Insidens PDVK lambat laun menurun dari 30-70 per 100.000 kelahiran menjadi 4-7 per 100.000 kelahiran. Sejak 1999 semua bayi baru lahir diberikan vitamin K profilaksis IM karena sebagian besar persalinan terjadi di rumah sakit. Vitamin K profilaksis IM ini diberikan bersama dengan imunisasi rutin seperti Hepatitis B dan BCG.

Vitamin K yang digunakan untuk profilaksis adalah vitamin K1. Cara pemberian dapat dilakukan baik secara IM ataupun oral.
• Intramuskular, dengan dosis 1 mg pada seluruh bayi baru lahir. Pemberian dengan dosis tunggal diberikan pada waktu bayi baru lahir.

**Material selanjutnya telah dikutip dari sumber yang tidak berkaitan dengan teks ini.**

(** X11. If the cart satisfies its invariant and its prices are not
    negative, its total is not negative, and every handler that writes the
    cart ([home], [add_to_cart], [update], [delete], [payment_success]) keeps
    the prices non-negative. *)
Theorem cart_total_never_negative d :
  cart_inv (cart d) -> prices_nonneg (cart d) ->
  0 <= cart_total (cart d)
  /\ (forall e f, prices_nonneg (cart (db_after (home e f d))))
  /\ (forall e b, prices_nonneg (cart (db_after (add_to_cart e b d))))
  /\ (forall e b action, prices_nonneg (cart (db_after (update e b action d))))
  /\ (forall e b, prices_nonneg (cart (db_after (delete e b d))))
  /\ (forall cfg gw e body,
        prices_nonneg (cart (db_after (payment_success cfg gw e body d)))).
Proof.
  intros [_ Hq] Hp.
  split; [rewrite cart_total_sum; apply cart_sum_nonneg; assumption|].
  split; [intros; apply home_prices, Hp|].
  split; [intros; apply add_to_cart_prices, Hp|].
  split; [intros; apply update_prices, Hp|].
  split; [intros; apply delete_prices, Hp|].
  intros; apply payment_success_prices, Hp.
Qed.

Section LedgerInvariant.

Implicit Types (e : env) (d : db).

Lemma ledger_inv_same d d' : same_ledger d d' -> ledger_inv d -> ledger_inv d'.
Proof. intros [Ho Hs]. unfold ledger_inv. rewrite Ho, Hs. auto. Qed.

Lemma ledger_inv_committed d e amount :
  generate_order_number e ∉ Orders.order_number <$> orders d ->
  ledger_inv d -> ledger_inv (committed_db d e amount).
Proof.
  intros Hfresh (Hn & Hi & Hs). unfold ledger_inv, committed_db. simpl.
  rewrite !fmap_app. simpl. split; [|split].
  - apply NoDup_app. split; [exact Hn|]. split; [|apply NoDup_singleton].
    intros x Hx Hx'. apply list_elem_of_singleton in Hx'. subst x. contradiction.
  - apply NoDup_app. split; [exact Hi|]. split; [|apply NoDup_singleton].
    intros x Hx Hx'. apply list_elem_of_singleton in Hx'. subst x.
    apply list_elem_of_fmap in Hx as (o & Ho & Hin).
    rewrite Forall_forall in Hs. specialize (Hs o Hin). lia.
  - apply Forall_app. split.
    + eapply Forall_impl; [exact Hs|]. intros o Ho. simpl in *. lia.
    + constructor; [simpl; lia|constructor].
Qed.

Lemma payment_success_ledger cfg gw e body d :
  ledger_inv d ->
  ledger_inv (db_after (payment_success cfg gw e body d))
  /\ orders d `prefix_of` orders (db_after (payment_success cfg gw e body d))
  /\ (length (orders (db_after (payment_success cfg gw e body d)))
      <= length (orders d) + 1)%nat.
Proof.
  intros Hinv.
  destruct (payment_success_cases cfg gw e body d)
    as [(_ & _ & amount & _ & _ & Hfresh & ->) | (-> & _)].
  - split; [apply ledger_inv_committed; assumption|]. simpl.
    split; [apply prefix_app_r; reflexivity|]. rewrite length_app. simpl. lia.
  - split; [exact Hinv|]. split; [reflexivity|lia].
Qed.

End LedgerInvariant.

(** X12. The orders table keeps its invariant (order numbers unique, ids
    unique, no id beyond the AUTOINCREMENT counter) under every handler that
    writes; [payment_success] only appends to it, at most one row per call. *)
Theorem ledger_invariant_preserved d :
  ledger_inv d ->
  (forall cfg gw e body,
      let o := payment_success cfg gw e body d in
      ledger_inv (db_after o)
      /\ orders d `prefix_of` orders (db_after o)
      /\ (length (orders (db_after o)) <= length (orders d) + 1)%nat)
  /\ (forall e f, ledger_inv (db_after (home e f d)))
  /\ (forall e b, ledger_inv (db_after (add_to_cart e b d)))
  /\ (forall e b action, ledger_inv (db_after (update e b action d)))
  /\ (forall e b, ledger_inv (db_after (delete e b d))).
Proof.
  intros Hinv.
  split; [intros; apply payment_success_ledger, Hinv|].
  split; [intros e f; destruct (home_set_cart e f d) as [items ->]|].
  { eapply ledger_inv_same; [apply same_ledger_set_cart | exact Hinv]. }
  split; [intros e b; destruct (add_to_cart_set_cart e b d) as [items ->]|].
  { eapply ledger_inv_same; [apply same_ledger_set_cart | exact Hinv]. }
  split; [intros e b a; destruct (update_set_cart e b a d) as [items ->]|].
  { eapply ledger_inv_same; [apply same_ledger_set_cart | exact Hinv]. }
  intros e b; destruct (delete_set_cart e b d) as [items ->].
  eapply ledger_inv_same; [apply same_ledger_set_cart | exact Hinv].
Qed.

(** ** The cart page, and order numbers *)

Section Viewing.

Implicit Types (e : env) (d : db) (b : string) (items : list Cart.row).

Lemma read_cart_run d fault :
  with_db (query select_cart) d fault
  = if fails_within 2 fault then (Raise storage_failure, d, [])
    else (Ok (cart d), d, []).
Proof. destruct fault as [[|[|n]]|]; reflexivity. Qed.

Lemma home_get_run e d :
  home_get e d
  = if fails_within 2 (storage_fault e)
    then {| page_of := CartPage [] 0 (generate_order_number e);
            view_flashed := [("error", "Error loading cart. Please refresh.")];
            view_db := d |}
    else {| page_of := CartPage (cart d) (cart_sum (cart d)) (generate_order_number e);
            view_flashed := []; view_db := d |}.
Proof.
  unfold home_get. rewrite read_cart_run.
  destruct (fails_within 2 (storage_fault e)); [reflexivity|].
  rewrite cart_total_sum. reflexivity.
Qed.

Lemma checkout_db cfg e d : db_after (checkout cfg e d) = d.
Proof.
  unfold checkout. rewrite read_cart_run.
  destruct (fails_within 2 (storage_fault e)); [reflexivity|].
  destruct (cart d); [reflexivity|].
  destruct (final_amount _); reflexivity.
Qed.

Lemma create_order_db cfg gw e body d :
  db_after (create_order cfg gw e body d) = d
  /\ (length (gateway_requests (create_order cfg gw e body d)) <= 1)%nat.
Proof.
  unfold create_order. destruct (razorpay_client cfg); [|simpl; auto].
  rewrite create_order_block_run.
  destruct (fails_within 2 (storage_fault e)); [simpl; auto|].
  destruct (cart d) as [|i items]; [simpl; auto|].
  destruct (final_amount _); [|simpl; auto].
  destruct (request_json body); [|simpl; auto]. simpl.
  destruct (order_create gw _); simpl; auto.
Qed.

Lemma add_qty_absent b q items :
  b ∉ Cart.barcode <$> items -> add_qty b q <$> items = items.
Proof.
  induction items as [|r items IH]; [reflexivity|].
  rewrite fmap_cons, not_elem_of_cons. intros [Hne Hnin].
  rewrite fmap_cons, IH by exact Hnin.
  rewrite add_qty_ne by (intros Heq; apply Hne; symmetry; exact Heq).
  reflexivity.
Qed.

Lemma line_absent b items :
  b ∉ Cart.barcode <$> items -> filter (fun r => Cart.barcode r = b) items = [].
Proof.
  induction items as [|r items IH]; [reflexivity|].
  rewrite fmap_cons, not_elem_of_cons. intros [Hne Hnin].
  rewrite filter_cons. destruct (decide (Cart.barcode r = b)) as [Hb|_].
  - exfalso. apply Hne. symmetry. exact Hb.
  - apply IH, Hnin.
Qed.

(** Adding [q] units to the line of [b] adds [q] times its price. *)
Lemma cart_sum_add_qty b q items :
  NoDup (Cart.barcode <$> items) ->
  cart_sum (add_qty b q <$> items)
  = cart_sum items
    + default 0 (Cart.price <$> head (filter (fun r => Cart.barcode r = b) items)) * q.
Proof.
  induction items as [|r items IH]; [intros _; reflexivity|].
  rewrite fmap_cons. intros Hn. apply NoDup_cons in Hn as [Hnin Hn].
  rewrite fmap_cons, filter_cons, !cart_sum_cons.
  destruct (decide (Cart.barcode r = b)) as [Hb|Hb].
  - rewrite Hb in Hnin. rewrite add_qty_absent by exact Hnin.
    rewrite add_qty_eq by exact Hb. simpl. lia.
  - rewrite add_qty_ne by exact Hb. rewrite IH by exact Hn. lia.
Qed.

Lemma scan_total e f d p :
  load_products (products_file e) !! Py.strip (default "" (form_barcode f)) = Some p ->
  fits_sqlite_int (Product.price p) = true ->
  requested_qty f <= sqlite_int_max ->
  storage_fault e = None ->
  cart_inv (cart d) ->
  cart_sum (cart (db_after (home e f d)))
  = cart_sum (cart d)
    + unit_price (Py.strip (default "" (form_barcode f))) p d * requested_qty f.
Proof.
  set (b := Py.strip (default "" (form_barcode f))).
  intros Hp Hfit Hq He [Hn _].
  assert (Hq' : fits_sqlite_int (requested_qty f) = true).
  { pose proof (requested_qty_pos f). unfold fits_sqlite_int, sqlite_int_min.
    apply andb_true_iff. split; apply Z.leb_le; [lia|exact Hq]. }
  pose proof (load_products_clean _ _ _ Hp) as (Hne & _).
  unfold home. fold b. rewrite Hp, He.
  destruct (decide (b = "")) as [|_]; [contradiction|].
  rewrite scan_block_healthy. unfold unit_price.
  destruct (select_qty b d) as [k|] eqn:Hs.
  - unfold update_qty_add. rewrite bind_int_fits by exact Hq'. simpl.
    rewrite cart_sum_add_qty by exact Hn.
    unfold select_qty in Hs.
    destruct (head (filter _ (cart d))) as [r|]; [reflexivity|discriminate].
  - unfold insert_cart. rewrite !bind_int_fits by assumption.
    apply select_qty_None in Hs.
    destruct (decide (b ∈ Cart.barcode <$> cart d)) as [|_]; [contradiction|].
    simpl. rewrite cart_sum_app, line_absent by exact Hs.
    rewrite cart_sum_cons. simpl. unfold cart_sum. simpl. lia.
Qed.

End Viewing.

(** X13. [home] on a GET, [checkout] and [create_order] leave the stored
    state exactly as it was, whatever happens. [home] on a GET shows the
    stored cart with the sum of price times quantity as its total or, when
    the cart cannot be read, an empty cart with total 0 and the flashed
    error; [create_order] sends at most one request to the gateway. *)
Theorem reading_handlers_change_nothing d :
  (forall e,
      view_db (home_get e d) = d
      /\ (page_of (home_get e d)
           = CartPage (cart d) (cart_sum (cart d)) (generate_order_number e)
           /\ view_flashed (home_get e d) = []
          \/ page_of (home_get e d) = CartPage [] 0 (generate_order_number e)
             /\ view_flashed (home_get e d)
                = [("error", "Error loading cart. Please refresh.")]))
  /\ (forall cfg e, db_after (checkout cfg e d) = d)
  /\ (forall cfg gw e body,
        db_after (create_order cfg gw e body d) = d
        /\ (length (gateway_requests (create_order cfg gw e body d)) <= 1)%nat).
Proof.
  split; [|split].
  - intros e. rewrite home_get_run. destruct (fails_within _ _); simpl; auto.
  - intros. apply checkout_db.
  - intros. apply create_order_db.
Qed.



Section OrderNumbers.

Lemma length_append s t :
  String.length (s +:+ t) = (String.length s + String.length t)%nat.
Proof.
  induction s as [|c s IH]; [reflexivity|].
  rewrite append_cons. simpl. rewrite IH. reflexivity.
Qed.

• Oral, dengan dosis tunggal 2 mg diberikan tiga kali, yaitu pada saat bayi baru lahir, pada umur 3-7 hari, dan pada umur 4-8 minggu.

Efektivitas Profilaksis
Cornelissen dkk23 (1997) merangkum hasil surveilans aktif tentang PDVK lambat yang dilakukan di Jerman, Australia, Belanda dan Swiss yang dikumpulkan dengan strategi sama dan dibandingkan angka kegagalannya. Terdapat 4 strategi pemberian vitamin K, yaitu
1) pemberian vitamin K dosis rendah 25 ug/hari untuk bayi yang mendapat ASI (Belanda);
2) 3x1 mg secara oral (Australia: January 1993 – Maret 1994 dan Jerman: Desember 1992-Desember 1994);
3) 1 mg IM (Australia: Maret 1994);
4) 2x2mg vitamin K oral (preparat KMM) (Swiss).

Angka kegagalan per 100.000 kelahiran hidup adalah 0,2 di Belanda, 2,3 di Jerman, 2,5 (profilaksis oral) dan 0 (profilaksis IM) di Australia, 3,6 di Swiss.
Angka kegagalan setelah profilaksis lengkap adalah 0 di Belanda, 1,8 di Jerman, 1,5 (profilaksis oral) dan 0 (profilaksis IM) di Australia, 1,2 di Swiss. Dari penelitian ini disimpulkan bahwa dosis oral 3x1 mg kurang efektif bila dibandingkan dengan profilaksis vitamin K IM; profilaksis dosis rendah 25 g/hari untuk bayi yang mendapat ASI mungkin sama efektif seperti profilaksis vitamin K parenteral.

Isarangkura dkk17 (Thailand, 1989) telah melakukan evaluasi pengaruh pemberian vitamin K profilaksis dosis tunggal pada bayi baru lahir peroral dibandingkan dengan cara parenteral pada waktu lahir. Dua ratus enam puluh enam bayi sehat yang mendapat ASI dibagi menjadi 4 kelompok, yaitu kelompok 1 mendapat vitamin K IM 1 mg; kelompok 2, 3, 4 mendapat vitamin K oral pada waktu 2-4 jam setelah lahir masing-masing dengan dosis 2 mg, 3 mg dan 5 mg.

Didapatkan hasil tidak ada perbedaan statistik bermakna dalam rerata kadar kompleks protrombin.17 Profilaksis vitamin K pada bayi baru lahir peroral 2 mg ternyata sangat menguntungkan, sama halnya dengan pemberian secara parenteral. Isarangkura menyatakan bahwa seharusnya semua bayi baru lahir mendapatkan profilaksis vitamin K baik secara oral maupun parenteral. Pemberian vitamin K secara oral praktis untuk negara berkembang karena cara pemberian sederhana, harga murah, toksisitas rendah dan kegunaan tinggi.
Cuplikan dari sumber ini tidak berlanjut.